American flags are everywhere: on campus, in churches, political rallies for sure, town halls, military bases, lapels of politicians, school rooms, sterns of many boats, memorials, caskets, burnings.
Well not so many flag burnings these days.  I was watching a flag Sunday morning while waiting to pick up Suzanne.  I watched it for a long time and thought about this vision thing.  The flag is blown around and stands out from the pole because of the wind, which is driven by the weather systems, highs and lows, caused by ice up north and El NiƱo in the pacific and the sun.  That flag was flying and it was very inspiring.  If we could only pay more attention to those little beautiful things like flags flying, perhaps we would be a better people.
Now people always know what’s best for everyone else.  I don’t want to presume that I know what’s best for you or MIT or Cambridge or Somerville, or Massachusetts or the USA.  I don’t, but I have some clues.  If we only could honor other folks' sacred texts and way of life.  If we could love and honor rats and snakes and cockroaches as much as our dogs and cats we might respect the life of all living beings and the planet.  Even the bed bugs and ticks and mosquitoes.
We are so small compared to the planet, the length of life, the solar system, the galaxy, the universe.  But how great our accomplishments.  How precious are our families, friends, partners – time.  How precious our country represented by that flag.  That flag isn’t red voters or blue voters.
I wish politicians would just say they don’t know how to deal with ISIS or global warming or North Korea or poverty or the national debt, or lead in the Flint water supply, or black males in prison, or folks fleeing to our country across borders who want a piece of the pie we are so fortunate to have.  My vision of a politician is one who rents his home or lives in one valued about the same or less than ours.

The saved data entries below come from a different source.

(** * LogisTech: best-fit bin selection, ingestion pipeline and cargo loading

    A shallow embedding of the warehouse core of the LogisTech repository:

    - [logistech/models.py]: [Package], [StorageBin] with [occupy_space],
      [free_space] and the capacity comparison [__lt__];
    - [logistech/algorithms.py]: [find_optimal_shipment] and its inner
      recursive closure [backtrack];
    - [logistech/controller.py]: the [LogiMaster] controller with
      [_load_and_sort_bins], [find_best_fit_bin], [ingest_package],
      [process_next_package] and [prepare_shipment].

    Modelling conventions.

    - Sizes, capacities and occupancies are Python floats.  This first part
      takes them as rationals ([Q]), with the boolean tests of [QArith] for
      the comparisons; it carries the properties that depend only on how
      the code compares and moves these numbers: the selector, the queue,
      the order of the catalog, the loading stack, the frame properties.
      Every property that depends on what an addition or a subtraction
      returns is stated on the part "The same code on IEEE doubles"
      (module [Double]), where the same functions work on binary64 numbers
      and the optimizer knows the recursion limit of the interpreter.
    - Python integers (the [low], [high], [mid] of the binary search, row
      ids) are [Z].
    - The controller is one mutable object: its methods are computations in
      a state-and-exception monad over the record [LogiMaster].  A bin object
      is referred to by its position in [bin_inventory], which is how the
      aliasing between "the bin the search returned" and "the bin in the
      catalog" is kept.
    - The SQL database is an external collaborator.  What a session answers
      (rows, lookups that find nothing, a commit that fails) is an argument
      of the operation that opens the session.
    - For the frame properties of [find_optimal_shipment] the lists and the
      package objects live in an explicit heap (section "Heap model"). *)

From Stdlib Require Import QArith Lqa ZArith Floats.
From stdpp Require Import base option list strings gmap sorting.
From Equations Require Import Equations.

(** ** Numbers *)

(** [a >= b], [a > b], [a < b] on floats, as boolean tests. *)
Definition Qge_bool (a b : Q) : bool := Qle_bool b a.
Definition Qgt_bool (a b : Q) : bool := negb (Qle_bool a b).
Definition Qlt_bool (a b : Q) : bool := negb (Qle_bool b a).

(** Python's [max(a, b)]: the first argument unless the second is strictly
    larger. *)
Definition py_max (a b : Q) : Q := if Qgt_bool b a then b else a.

(** ** logistech/models.py *)

Record Package := mkPackage {
  tracking_id : string;
  size : Q;
  destination : string;
  is_fragile : bool;
  current_bin_id : option Z;
  current_truck_id : option Z
}.

(** [Package.__init__]: both location fields start as [None]. *)
Definition new_Package (tid : string) (sz : Q) (dest : string) (fragile : bool)
  : Package :=
  mkPackage tid sz dest fragile None None.

Record StorageBin := mkStorageBin {
  capacity : Q;
  occupancy : Q;
  bin_id : Z;
  location_code : string
}.

(** [StorageBin.__init__(bin_id, capacity, location_code, current_occupancy)] *)
Definition new_StorageBin (id : Z) (cap : Q) (loc : string) (occ : Q)
  : StorageBin :=
  mkStorageBin cap occ id loc.

Definition set_occupancy (occ : Q) (b : StorageBin) : StorageBin :=
  mkStorageBin (capacity b) occ (bin_id b) (location_code b).

Definition get_remaining_capacity (b : StorageBin) : Q :=
  (capacity b - occupancy b)%Q.

(** [occupy_space]: the returned boolean and the bin after the call. *)
Definition occupy_space (amount : Q) (b : StorageBin) : bool * StorageBin :=
  if Qge_bool (get_remaining_capacity b) amount
  then (true, set_occupancy (occupancy b + amount)%Q b)
  else (false, b).

(** [free_space] returns nothing; only the bin after the call. *)
Definition free_space (amount : Q) (b : StorageBin) : StorageBin :=
  set_occupancy (py_max 0 (occupancy b - amount)%Q) b.

(** [StorageBin.__lt__] *)
Definition StorageBin_lt (self other : StorageBin) : bool :=
  Qlt_bool (capacity self) (capacity other).

(** The data-model invariant of a storage unit. *)
Definition occupancy_in_range (b : StorageBin) : Prop :=
  (0 <= occupancy b)%Q ∧ (occupancy b <= capacity b)%Q.

(** ** Sorting

    [list.sort()] and [sorted()] are stable.  A stable sort is determined by
    the order it sorts by, so the insertion sort below returns what Python
    returns.  [after x y] is the test "[x] must come after [y]": the element
    taken from the front is put before everything it need not follow. *)

Section StableSort.
Context {A : Type} (after : A → A → bool).

Fixpoint insert_sorted (x : A) (l : list A) : list A :=
  match l with
  | [] => [x]
  | y :: l' => if after x y then y :: insert_sorted x l' else x :: y :: l'
  end.

Fixpoint stable_sort (l : list A) : list A :=
  match l with
  | [] => []
  | x :: l' => insert_sorted x (stable_sort l')
  end.
End StableSort.

(** ** logistech/algorithms.py

    The search is written over any carrier [A] with a size function, so that
    the same definition runs on package records and on references to package
    objects in the heap model. *)

Section Backtracking.
Context {A : Type} (psize : A → Q).

(** [sorted(packages, key=lambda p: p.size, reverse=True)]: descending by
    size, equal sizes in their original order.  [x] goes after [y] exactly
    when [y] is strictly larger. *)
Definition sorted_desc (packages : list A) : list A :=
  stable_sort (λ x y, Qlt_bool (psize x) (psize y)) packages.

(** The variables the closure [backtrack] shares with its caller and with
    its own recursive calls: the list object [current_load] (mutated in
    place by [append] and [pop]) and the [nonlocal] variables [best_load]
    and [best_size].  [calls] is ghost instrumentation: the arguments
    [(index, current_size)] of every call of [backtrack], in call order. *)
Record search := mkSearch {
  current_load : list A;
  best_load : list A;
  best_size : Q;
  calls : list (nat * Q)
}.

(** [current_load.append(package)] *)
Definition load_append (p : A) (st : search) : search :=
  mkSearch (current_load st ++ [p]) (best_load st) (best_size st) (calls st).

(** [current_load.pop()] *)
Definition load_pop (st : search) : search :=
  mkSearch (removelast (current_load st)) (best_load st) (best_size st)
           (calls st).

(** [best_load = current_load[:]; best_size = current_size] *)
Definition record_best (current_size : Q) (st : search) : search :=
  mkSearch (current_load st) (current_load st) current_size (calls st).

(** Entering a call: its arguments go on the log. *)
Definition log_call (index : nat) (current_size : Q) (st : search) : search :=
  mkSearch (current_load st) (best_load st) (best_size st)
           (calls st ++ [(index, current_size)]).

Variable target_capacity : Q.

(** [for i in range(index, len(sorted_packages))]: [l] is
    [sorted_packages[i:]], which the loop never mutates, so that
    [sorted_packages[i]] is the head of [l].  [bt] is the recursive call. *)
Fixpoint for_range (bt : list A → nat → Q → search → search)
    (current_size : Q) (l : list A) (i : nat) (st : search) {struct l}
  : search :=
  match l with
  | [] => st
  | package :: tl =>
      for_range bt current_size tl (S i)
        (if Qle_bool (current_size + psize package) target_capacity
         then load_pop
                (bt tl (S i) (current_size + psize package)%Q
                    (load_append package st))
         else st)
  end.

(** [backtrack(index, current_load, current_size)], with
    [rest = sorted_packages[index:]]. *)
Fixpoint backtrack (rest : list A) (index : nat) (current_size : Q)
    (st : search) {struct rest} : search :=
  let st := log_call index current_size st in
  if Qeq_bool current_size target_capacity then
    record_best current_size st
  else
    let st :=
      if Qgt_bool current_size (best_size st)
      then record_best current_size st
      else st in
    for_range backtrack current_size rest index st.

Definition search_init : search := mkSearch [] [] 0 [].

(** The state of the closure variables when [backtrack(0, [], 0.0)]
    returns. *)
Definition run_search (packages : list A) : search :=
  backtrack (sorted_desc packages) 0 0 search_init.

Definition find_optimal_shipment_on (packages : list A) : list A :=
  best_load (run_search packages).

End Backtracking.

Arguments search : clear implicits.
Arguments mkSearch {A}.
Arguments current_load {A}.
Arguments best_load {A}.
Arguments best_size {A}.
Arguments calls {A}.
Arguments search_init {A}.

(** [find_optimal_shipment(packages, target_capacity)] on package records. *)
Definition find_optimal_shipment (packages : list Package) (target_capacity : Q)
  : list Package :=
  find_optimal_shipment_on size target_capacity packages.

(** ** The search, by index

    The same closure with the loop written as in the source, over the
    indices [range(index, len(sorted_packages))] and reading
    [sorted_packages[i]].  The recursion is on a bound on the depth of the
    calls: [None] means the bound was too small or an index was out of
    range.  It is shown below to agree with [backtrack] on
    [sorted_packages[index:]]. *)

Section BacktrackingByIndex.
Context {A : Type} (psize : A → Q) (target_capacity : Q).
Context (sorted_packages : list A).

Fixpoint backtrack_by_index (depth : nat) (index : nat) (current_size : Q)
    (st : search A) {struct depth} : option (search A) :=
  match depth with
  | O => None
  | S depth =>
      let st := log_call index current_size st in
      if Qeq_bool current_size target_capacity then
        Some (record_best current_size st)
      else
        let st :=
          if Qgt_bool current_size (best_size st)
          then record_best current_size st
          else st in
        foldl
          (λ acc i,
             st ← acc;
             package ← sorted_packages !! i;
             if Qle_bool (current_size + psize package) target_capacity
             then
               st ← backtrack_by_index depth (S i)
                      (current_size + psize package)%Q
                      (load_append package st);
               Some (load_pop st)
             else Some st)
          (Some st)
          (seq index (length sorted_packages - index))
  end.
End BacktrackingByIndex.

If you have white feet or black feet or yellow feet or red feet or brown feet or even fungus feet, they don’t identify who you are.  Your heart does.

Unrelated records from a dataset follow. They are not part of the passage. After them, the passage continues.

(* ================================================================== *)
(** ** Feature extraction: the claims *)


(** On a rectangular alignment of 7-bit text with at least one sequence, for
    every column [i] the extractor writes gapCount/numSequences,
    max(letterCounts)/numSequences (0 without valid characters), the
    distance min(i, numColumns-1-i) and the entropy -sum(p ln p) over the
    letters present (0 without valid characters), where the counts are those
    of the specification: ['-'] is a gap, a character that is a letter in
    either case counts for that letter, anything else counts for nothing.
    This holds for the extractor run on any matrix whose row [i] has six
    entries, and for the matrix the builder returns. *)
Lemma extractor_base_features (a : MultipleSeqAlignment) (i : nat) :
  rectangular a -> (0 < len a)%nat -> (i < get_alignment_length a)%nat ->
  (forall fm r,
     nth_error (rows fm) i = Some r -> length r = 6%nat ->
     exists fm',
       __alifilter_computeColumnFeatures a i fm = Ok fm'
       /\ getitem fm' i 0 = Ok (Spec.gapFraction a i)
       /\ getitem fm' i 1 = Ok (Spec.maxIdentityFraction a i)
       /\ getitem fm' i 2 = Ok (Spec.distanceFromExtremity a i)
       /\ getitem fm' i 3 = Ok (Spec.shannonEntropy a i))
  /\ exists F,
       __alifilter_getAlignmentFeatures a = Ok F
       /\ getitem F i 0 = Ok (Spec.gapFraction a i)
       /\ getitem F i 1 = Ok (Spec.maxIdentityFraction a i)
       /\ getitem F i 2 = Ok (Spec.distanceFromExtremity a i)
       /\ getitem F i 3 = Ok (Spec.shannonEntropy a i).
Proof.
  intros Hrect Hlen Hi. split.
  - intros fm r Hr H6.
    assert (Hjr : (i < length (rows fm))%nat)
      by (apply nth_error_Some; congruence).
    eexists. split.
    + apply compute_column_spec with (r := r); auto. lia.
    + destruct r as [|r0 [|r1 [|r2 [|r3 [|r4 [|r5 [|]]]]]]]; try discriminate.
      repeat split;
        (eapply getitem_eq;
         [simpl; apply nth_error_update_eq; assumption | reflexivity]).
  - destruct (features_closed_form a Hrect (fun _ => Hlen))
      as (F & E & C & N & Hrows).
    exists F. repeat split; auto;
      apply getitem_final_row with (a := a); auto.
Qed.

Lemma sample_rectangular : rectangular (alignment_of ["A-A"; "aXA"]%string 3).
Proof. repeat constructor. Qed.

I would like to tell you that my vision is that I can eat ice cream and chocolate and chips to my hearts content, but then we know my heart wouldn’t like that in the long run.
My vision is that we could be ruled by our hearts, a species that honors and respects all living beings, a species that is generous and kind, a species that helps those who are in need, a species that will be on Allah's good side and Yahweh’s arm of peace and God’s care giver and a species who can ask questions and wonder at the answers. 

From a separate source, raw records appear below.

(** X3: an answer without any cell separator gives a table made of the
    header alone. *)
Theorem answer_without_bars_gives_header_only :
  forall result_text : str,
    ~ In 124%N result_text -> csv_lines_of result_text = [csv_header].
Proof.
  intros result_text Hnone. unfold csv_lines_of. f_equal.
  assert (H : forall lines, (forall line, In line lines -> ~ In 124%N line) ->
                            flat_map csv_row lines = []).
  { induction lines as [| line lines IH]; intros Hlines; [reflexivity |].
    simpl. rewrite IH by (intros l Hl; apply Hlines; now right).
    unfold csv_row, contains, bar.
    rewrite cut_char_absent by (apply Hlines; now left). reflexivity. }
  apply H. intros line Hline Hbar. apply Hnone.
  now apply (@splitlines_incl result_text line 124%N Hline).
Qed.

Lemma answer_without_bars_gives_header_only_witness :
  csv_lines_of (lit "No table could be extracted.") = [csv_header].
Proof.
  apply answer_without_bars_gives_header_only.
  vm_compute. intuition discriminate.
Defined.





(** ** Supplementary notes *)

Section NotesFacts.

Lemma drop_prefix_app_l (p q s : str) :
  drop_prefix (p ++ q) s
  = match drop_prefix p s with
    | Some rest => drop_prefix q rest
    | None => None
    end.
Proof.
  revert s. induction p as [| a p IH]; intros s; simpl; [reflexivity |].
  destruct s as [| b s]; [reflexivity |].
  destruct (a =? b)%N; [apply IH | reflexivity].
Qed.

Lemma cut_none_no_split (sep s : str) :
  cut sep s = None -> forall a b, s <> a ++ sep ++ b.
Proof. intros H a b ->. now apply (cut_app_found sep a b). Qed.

And within that species that we can find our way to contribute to the whole of all.

Reading:
The White-Tailed Hornet
              by Robert Frost

The white-tailed hornet lives in a balloon
That floats against the ceiling of the woodshed.
The exit he comes out at like a bullet
Is like the pupil of a pointed gun.
And having power to change his aim in flight,
He comes out more unerring than a bullet.
Verse could be written on the certainty
With which he penetrates my best defense
Of whirling hands and arms about the head
To stab me in the sneeze-nerve of a nostril.
Such is the instinct of it I allow.
Yet how about the insect certainty
That in the neighborhood of home and children
Is such an execrable judge of motives
As not to recognize in me the exception
I like to think I am in everything—
One who would never hang above a bookcase
His Japanese crepe-paper globe for trophy?
He stung me first and stung me afterward.
He rolled me off the field head over heels
And would not listen to my explanations.

That's when I went as visitor to his house.

As visitor at my house he is better.